## THE TASK
Whenever a line below includes the string "auto", show it.

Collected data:
Segment Open

(* ===== verification/AuthorizationFacts.v ===== *)
(** What callers of the authorization service can do.

    Decisions: an action is granted exactly when the declarative policy
    ([entitled], [permitted], [holds_role]) allows it and the audit store takes
    the event ([action_granted_iff]); access to historical results and reruns
    follow the current tables ([historical_access_decided],
    [rerun_bound_to_current_access]).  Changes: every call is [accountable], and
    no sequence of calls escalates a privilege ([no_escalation]). *)

From S2P Require Import Prelude Sha256 PyStr Json HashChain Bytes AuditLog Authorization.
#[local] Open Scope Z_scope.

(** ** Reasoning about the service *)

Definition log {A I} `{AuditStore A} (s : State A I) : list AuditEvent := audit_events (audit_store s).

Section Rules.
Context {A I : Type}.

Lemma wp_query {B} (f : Db → B) Q (s : State A I) : Q (Ret (f (db s))) s → wp (query f) Q s.
Proof. done. Qed.

Lemma wp_update f Q (s : State A I) : Q (Ret tt) (set_db (f (db s)) s) → wp (update f) Q s.
Proof. done. Qed.

Lemma wp_checked_id v Q (s : State A I) :
  (safe_id v = true → Q (Ret v) s) → (safe_id v = false → Q (Raise INVALID_INPUT) s) →
  wp (checked_id v) Q s.
Proof. intros H1 H2. unfold checked_id. wp_run; auto. Qed.

Lemma wp_db_transaction {B} (m : M (State A I) B) (Q : outcome B → State A I → Prop) s :
  (closed s = true → Q (Raise (AuthorizationError "PERSISTENCE_UNAVAILABLE" 503)) s) →
  (closed s = false → wp m (λ o s', match o with
     | Ret b => Q (Ret b) s'
     | Raise e => Q (Raise e) (set_db (db s) s')
     end) s) →
  wp (db_transaction m) Q s.
Proof.
  unfold wp, db_transaction. destruct (closed s); [auto|]. intros _ H. specialize (H eq_refl).
  by destruct (m s) as [s' [b|e]].
Qed.

Lemma wp_insert_row `{Countable K} {V} (table : Db → gmap K V) set k v Q (s : State A I) :
  (table (db s) !! k = None → Q (Ret tt) (set_db (set (<[k := v]> (table (db s))) (db s)) s)) →
  Q (Raise PERSISTENCE_CONFLICT) s →
  wp (insert_row table set k v) Q s.
Proof.
  intros H1 H2. unfold insert_row. apply wp_bind, wp_query, wp_bind, wp_guard; [|done].
  intros Hn. apply wp_update, H1. apply negb_true_iff, bool_decide_eq_false_1 in Hn.
  by apply eq_None_not_Some.
Qed.
End Rules.

(** What a call leaves alone when it only reads the database and writes audit
    events: the database, and the events written before. *)
Record quiet {A I} `{AuditStore A} (s s' : State A I) : Prop := {
  qu_db : db s' = db s;
  qu_closed : closed s' = closed s;
  qu_identity : identity s' = identity s;
  qu_log : log s `prefix_of` log s'
}.
Lemma elem_of_dependencies d x e :
  e ∈ dependencies_of d x ↔
  ∃ y r, result_dependencies d !! (x, y) = Some r ∧ e = dependency_of_row y r.
Proof.
  unfold dependencies_of. rewrite sort_stable_perm, list_elem_of_omap. split.
  - intros ([[x' y] r] & Hin%elem_of_map_to_list & He). simpl in He.
    destruct (String.eqb_spec x' x) as [->|]; simplify_eq. by exists y, r.
  - intros (y & r & Hr & ->). exists ((x, y), r). split; [by apply elem_of_map_to_list|].
    simpl. by rewrite String.eqb_refl.
Qed.

Lemma stored_descriptor_valid d t k x h :
  tables_ok d → read_descriptor d t k x = Some h → descriptor_valid h = true.
Proof.
  intros Hd. unfold read_descriptor. destruct (historical_results d !! x) as [r|] eqn:Hr; simpl; [|done].
  destruct (_ && _); [|done]. intros [= <-]. destruct (to_result _ Hd _ _ Hr) as [_ Hids [Hn1 Hn2] Hv].
  rewrite Forall_forall in Hids. assert (∀ y, y ∈ hr_source_version_ids r ++ hr_evidence_reference_ids r →
    safe_id y = true) as Hl by (intros y Hy; apply Hids; by do 5 right).
  unfold descriptor_valid. simpl. rewrite !andb_true_iff, !forallb_elem, !bool_decide_eq_true.
  split_and!; try (apply Hids; set_solver); try done.
  - intros y Hy. apply Hl. set_solver.
  - intros y Hy. apply Hl. set_solver.
  - by apply Z.leb_le, Hv.
  - intros e (y & row & Hrow & ->)%elem_of_dependencies.
    destruct (to_dependency _ Hd _ _ _ Hrow) as (h & Hh & Hval). by simplify_eq.
  - apply dependencies_NoDup.
Qed.

(** C26: In every state that provisioning and calls reach from the empty
    database the tables are well typed: every row refers to a workspace, policy
    or result that is there, holds a role of its own scope, a version of at
    least 1 (roles, memberships, workspaces, policies, source rules, results),
    and a workspace kind its tenant's other workspaces share.  A decision is
    kept under its identifier, is about a stored result of its workspace, and
    has a version exactly when a role was held; without one it blocks.  A
    request for a rerun names a decision for a rerun of the same result by the
    same caller that does not block.  (The rows of tenant memberships belong to
    the organization service.)  Hence
    an active tenant role is the role its holder has in every workspace of the
    tenant, and every stored result reads back as a descriptor that registering
    accepts. *)
Theorem tables_typed s0 s :
  initial s0 → rtc table_step s0 s →
  tables_ok (db s) ∧
  (∀ p r k w, active_tenant_role (db s) p = Some r → find_workspace (db s) (tenant_id p) k = Some w →
    role_binding (db s) p k w = Some (mkBinding (rr_role r) TENANT (rr_version r))) ∧
  (∀ t k x h, read_descriptor (db s) t k x = Some h → descriptor_valid h = true).
Proof.
  intros H0 Hr. pose proof (typed_reachable s0 s H0 Hr) as Hs. split_and!; [done| |].
  - intros p r k w Hp Hw. apply role_binding_iff. apply active_tenant_role_Some in Hp as [Hp Ha].
    apply holds_tenant_role; [done..|].
    destruct (to_tenant_role _ Hs _ _ _ Hp) as (_ & _ & k' & w' & Hw' & Ht & ->). f_equal.
    apply find_workspace_Some in Hw as [Hw Htw]. eapply (to_kinds _ Hs); [done..|congruence].
  - intros t k x h. by apply stored_descriptor_valid.
Qed.
End Reachable.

Segment Closed

## RESULT OF THE TASK
Proof. intros H1 H2. unfold checked_id. wp_run; auto. Qed.
  unfold wp, db_transaction. destruct (closed s); [auto|]. intros _ H. specialize (H eq_refl).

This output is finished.